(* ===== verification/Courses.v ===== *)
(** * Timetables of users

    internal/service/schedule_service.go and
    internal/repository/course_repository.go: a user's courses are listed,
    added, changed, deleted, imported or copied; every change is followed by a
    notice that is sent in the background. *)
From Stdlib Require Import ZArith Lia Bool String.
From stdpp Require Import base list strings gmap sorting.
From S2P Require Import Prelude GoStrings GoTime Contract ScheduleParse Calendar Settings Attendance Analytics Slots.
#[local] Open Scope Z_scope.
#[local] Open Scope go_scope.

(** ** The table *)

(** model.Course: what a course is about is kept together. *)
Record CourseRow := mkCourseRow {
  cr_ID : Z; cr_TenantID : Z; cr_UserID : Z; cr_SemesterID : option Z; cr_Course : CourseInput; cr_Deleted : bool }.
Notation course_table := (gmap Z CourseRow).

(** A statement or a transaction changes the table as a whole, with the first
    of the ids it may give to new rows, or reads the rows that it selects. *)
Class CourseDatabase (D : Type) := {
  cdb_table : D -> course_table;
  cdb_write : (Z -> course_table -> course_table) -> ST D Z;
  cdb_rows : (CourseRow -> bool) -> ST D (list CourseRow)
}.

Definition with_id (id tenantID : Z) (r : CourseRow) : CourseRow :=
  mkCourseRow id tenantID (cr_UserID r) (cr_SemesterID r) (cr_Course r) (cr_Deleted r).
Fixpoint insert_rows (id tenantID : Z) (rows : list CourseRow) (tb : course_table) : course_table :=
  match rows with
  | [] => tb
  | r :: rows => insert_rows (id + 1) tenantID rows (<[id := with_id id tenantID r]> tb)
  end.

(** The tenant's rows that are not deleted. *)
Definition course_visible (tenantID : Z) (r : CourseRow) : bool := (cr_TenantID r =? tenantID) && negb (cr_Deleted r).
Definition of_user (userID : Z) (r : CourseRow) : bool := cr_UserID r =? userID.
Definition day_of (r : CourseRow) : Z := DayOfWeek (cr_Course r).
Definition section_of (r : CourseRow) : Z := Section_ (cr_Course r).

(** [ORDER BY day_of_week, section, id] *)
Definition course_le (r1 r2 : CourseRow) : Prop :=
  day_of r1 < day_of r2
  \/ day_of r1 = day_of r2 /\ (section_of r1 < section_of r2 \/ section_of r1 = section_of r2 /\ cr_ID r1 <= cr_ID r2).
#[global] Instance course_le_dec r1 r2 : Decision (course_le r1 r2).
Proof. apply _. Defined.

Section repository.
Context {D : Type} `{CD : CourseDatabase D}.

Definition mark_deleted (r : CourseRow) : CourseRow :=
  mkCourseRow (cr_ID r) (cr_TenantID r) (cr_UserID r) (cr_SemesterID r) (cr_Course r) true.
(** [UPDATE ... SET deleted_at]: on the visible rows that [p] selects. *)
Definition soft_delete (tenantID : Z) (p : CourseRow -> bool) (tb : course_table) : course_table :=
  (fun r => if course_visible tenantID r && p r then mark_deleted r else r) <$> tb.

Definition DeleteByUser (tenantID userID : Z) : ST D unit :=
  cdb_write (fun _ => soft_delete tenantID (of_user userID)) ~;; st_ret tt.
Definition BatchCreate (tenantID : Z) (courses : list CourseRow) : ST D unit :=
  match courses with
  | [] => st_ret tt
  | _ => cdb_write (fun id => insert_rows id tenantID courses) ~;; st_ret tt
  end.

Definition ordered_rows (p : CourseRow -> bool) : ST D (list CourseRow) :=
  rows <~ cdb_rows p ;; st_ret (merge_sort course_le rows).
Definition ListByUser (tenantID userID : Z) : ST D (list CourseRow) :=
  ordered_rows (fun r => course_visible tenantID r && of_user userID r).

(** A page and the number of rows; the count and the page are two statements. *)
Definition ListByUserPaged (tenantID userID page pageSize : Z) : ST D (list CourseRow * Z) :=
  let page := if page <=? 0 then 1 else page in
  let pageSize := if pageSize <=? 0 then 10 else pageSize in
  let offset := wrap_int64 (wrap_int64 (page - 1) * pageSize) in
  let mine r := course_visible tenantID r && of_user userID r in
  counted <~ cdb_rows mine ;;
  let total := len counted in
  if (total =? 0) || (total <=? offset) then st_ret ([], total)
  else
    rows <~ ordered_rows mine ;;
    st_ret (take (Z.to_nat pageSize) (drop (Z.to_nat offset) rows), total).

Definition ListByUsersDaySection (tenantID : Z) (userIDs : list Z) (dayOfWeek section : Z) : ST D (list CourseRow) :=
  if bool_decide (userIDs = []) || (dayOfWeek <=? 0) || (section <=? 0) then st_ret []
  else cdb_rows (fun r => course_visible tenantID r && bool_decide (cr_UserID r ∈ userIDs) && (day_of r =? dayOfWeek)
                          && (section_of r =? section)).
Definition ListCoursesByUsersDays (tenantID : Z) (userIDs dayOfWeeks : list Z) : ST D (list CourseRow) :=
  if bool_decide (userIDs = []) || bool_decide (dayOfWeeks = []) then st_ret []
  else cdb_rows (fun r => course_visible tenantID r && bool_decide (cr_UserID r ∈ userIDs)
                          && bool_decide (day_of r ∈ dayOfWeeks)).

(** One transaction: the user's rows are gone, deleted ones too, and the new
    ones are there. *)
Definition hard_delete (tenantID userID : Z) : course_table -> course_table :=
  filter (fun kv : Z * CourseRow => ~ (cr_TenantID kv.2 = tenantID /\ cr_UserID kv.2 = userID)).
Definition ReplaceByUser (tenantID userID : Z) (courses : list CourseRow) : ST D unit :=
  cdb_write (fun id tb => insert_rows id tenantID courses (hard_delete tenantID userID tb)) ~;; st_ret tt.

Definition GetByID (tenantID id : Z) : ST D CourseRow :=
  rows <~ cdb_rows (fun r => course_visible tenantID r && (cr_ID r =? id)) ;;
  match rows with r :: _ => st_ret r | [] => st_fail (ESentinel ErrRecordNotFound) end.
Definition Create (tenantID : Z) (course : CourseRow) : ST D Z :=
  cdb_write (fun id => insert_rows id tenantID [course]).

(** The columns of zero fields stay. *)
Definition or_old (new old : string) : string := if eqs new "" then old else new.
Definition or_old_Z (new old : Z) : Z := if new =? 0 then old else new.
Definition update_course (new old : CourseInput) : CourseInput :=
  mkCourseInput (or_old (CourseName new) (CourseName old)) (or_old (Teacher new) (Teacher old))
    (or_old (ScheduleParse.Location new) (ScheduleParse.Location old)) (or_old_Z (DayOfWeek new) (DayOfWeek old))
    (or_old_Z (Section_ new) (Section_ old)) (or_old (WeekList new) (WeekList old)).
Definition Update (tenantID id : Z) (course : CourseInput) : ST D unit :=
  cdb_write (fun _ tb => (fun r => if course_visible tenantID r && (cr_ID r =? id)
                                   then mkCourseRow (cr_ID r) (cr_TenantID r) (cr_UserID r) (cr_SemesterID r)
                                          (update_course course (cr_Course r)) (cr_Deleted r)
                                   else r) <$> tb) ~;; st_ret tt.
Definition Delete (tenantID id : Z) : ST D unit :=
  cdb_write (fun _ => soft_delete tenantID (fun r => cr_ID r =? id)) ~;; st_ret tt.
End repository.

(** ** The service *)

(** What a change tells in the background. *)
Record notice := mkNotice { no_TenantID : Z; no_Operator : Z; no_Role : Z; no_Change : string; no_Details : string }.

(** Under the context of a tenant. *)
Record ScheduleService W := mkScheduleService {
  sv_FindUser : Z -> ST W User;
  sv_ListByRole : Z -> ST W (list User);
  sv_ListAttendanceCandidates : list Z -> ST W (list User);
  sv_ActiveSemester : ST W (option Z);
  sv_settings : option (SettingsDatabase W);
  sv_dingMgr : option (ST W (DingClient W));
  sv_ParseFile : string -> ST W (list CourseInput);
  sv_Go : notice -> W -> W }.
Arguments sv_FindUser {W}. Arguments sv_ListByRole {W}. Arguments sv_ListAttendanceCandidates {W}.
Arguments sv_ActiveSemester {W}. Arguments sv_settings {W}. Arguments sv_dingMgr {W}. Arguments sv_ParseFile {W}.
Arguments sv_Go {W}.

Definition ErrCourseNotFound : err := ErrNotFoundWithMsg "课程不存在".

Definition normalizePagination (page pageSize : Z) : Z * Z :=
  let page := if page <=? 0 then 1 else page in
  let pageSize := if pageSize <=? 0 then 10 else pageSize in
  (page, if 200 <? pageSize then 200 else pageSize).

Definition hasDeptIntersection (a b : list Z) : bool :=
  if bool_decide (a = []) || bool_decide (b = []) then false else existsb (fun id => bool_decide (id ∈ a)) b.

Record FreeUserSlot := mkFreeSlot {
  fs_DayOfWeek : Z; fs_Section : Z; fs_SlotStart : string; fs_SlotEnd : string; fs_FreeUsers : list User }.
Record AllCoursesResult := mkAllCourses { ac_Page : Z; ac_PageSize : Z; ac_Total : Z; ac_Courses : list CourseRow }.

-------------------------

Reproduce the lines of the entries above from the one with "Definition ordered_rows (p" to the one with "Definition hard_delete (tenantID", both included, exactly and without any other line.

Solution to this task:
Definition ordered_rows (p : CourseRow -> bool) : ST D (list CourseRow) :=
  rows <~ cdb_rows p ;; st_ret (merge_sort course_le rows).
Definition ListByUser (tenantID userID : Z) : ST D (list CourseRow) :=
  ordered_rows (fun r => course_visible tenantID r && of_user userID r).

(** A page and the number of rows; the count and the page are two statements. *)
Definition ListByUserPaged (tenantID userID page pageSize : Z) : ST D (list CourseRow * Z) :=
  let page := if page <=? 0 then 1 else page in
  let pageSize := if pageSize <=? 0 then 10 else pageSize in
  let offset := wrap_int64 (wrap_int64 (page - 1) * pageSize) in
  let mine r := course_visible tenantID r && of_user userID r in
  counted <~ cdb_rows mine ;;
  let total := len counted in
  if (total =? 0) || (total <=? offset) then st_ret ([], total)
  else
    rows <~ ordered_rows mine ;;
    st_ret (take (Z.to_nat pageSize) (drop (Z.to_nat offset) rows), total).

Definition ListByUsersDaySection (tenantID : Z) (userIDs : list Z) (dayOfWeek section : Z) : ST D (list CourseRow) :=
  if bool_decide (userIDs = []) || (dayOfWeek <=? 0) || (section <=? 0) then st_ret []
  else cdb_rows (fun r => course_visible tenantID r && bool_decide (cr_UserID r ∈ userIDs) && (day_of r =? dayOfWeek)
                          && (section_of r =? section)).
Definition ListCoursesByUsersDays (tenantID : Z) (userIDs dayOfWeeks : list Z) : ST D (list CourseRow) :=
  if bool_decide (userIDs = []) || bool_decide (dayOfWeeks = []) then st_ret []
  else cdb_rows (fun r => course_visible tenantID r && bool_decide (cr_UserID r ∈ userIDs)
                          && bool_decide (day_of r ∈ dayOfWeeks)).

(** One transaction: the user's rows are gone, deleted ones too, and the new
    ones are there. *)
Definition hard_delete (tenantID userID : Z) : course_table -> course_table :=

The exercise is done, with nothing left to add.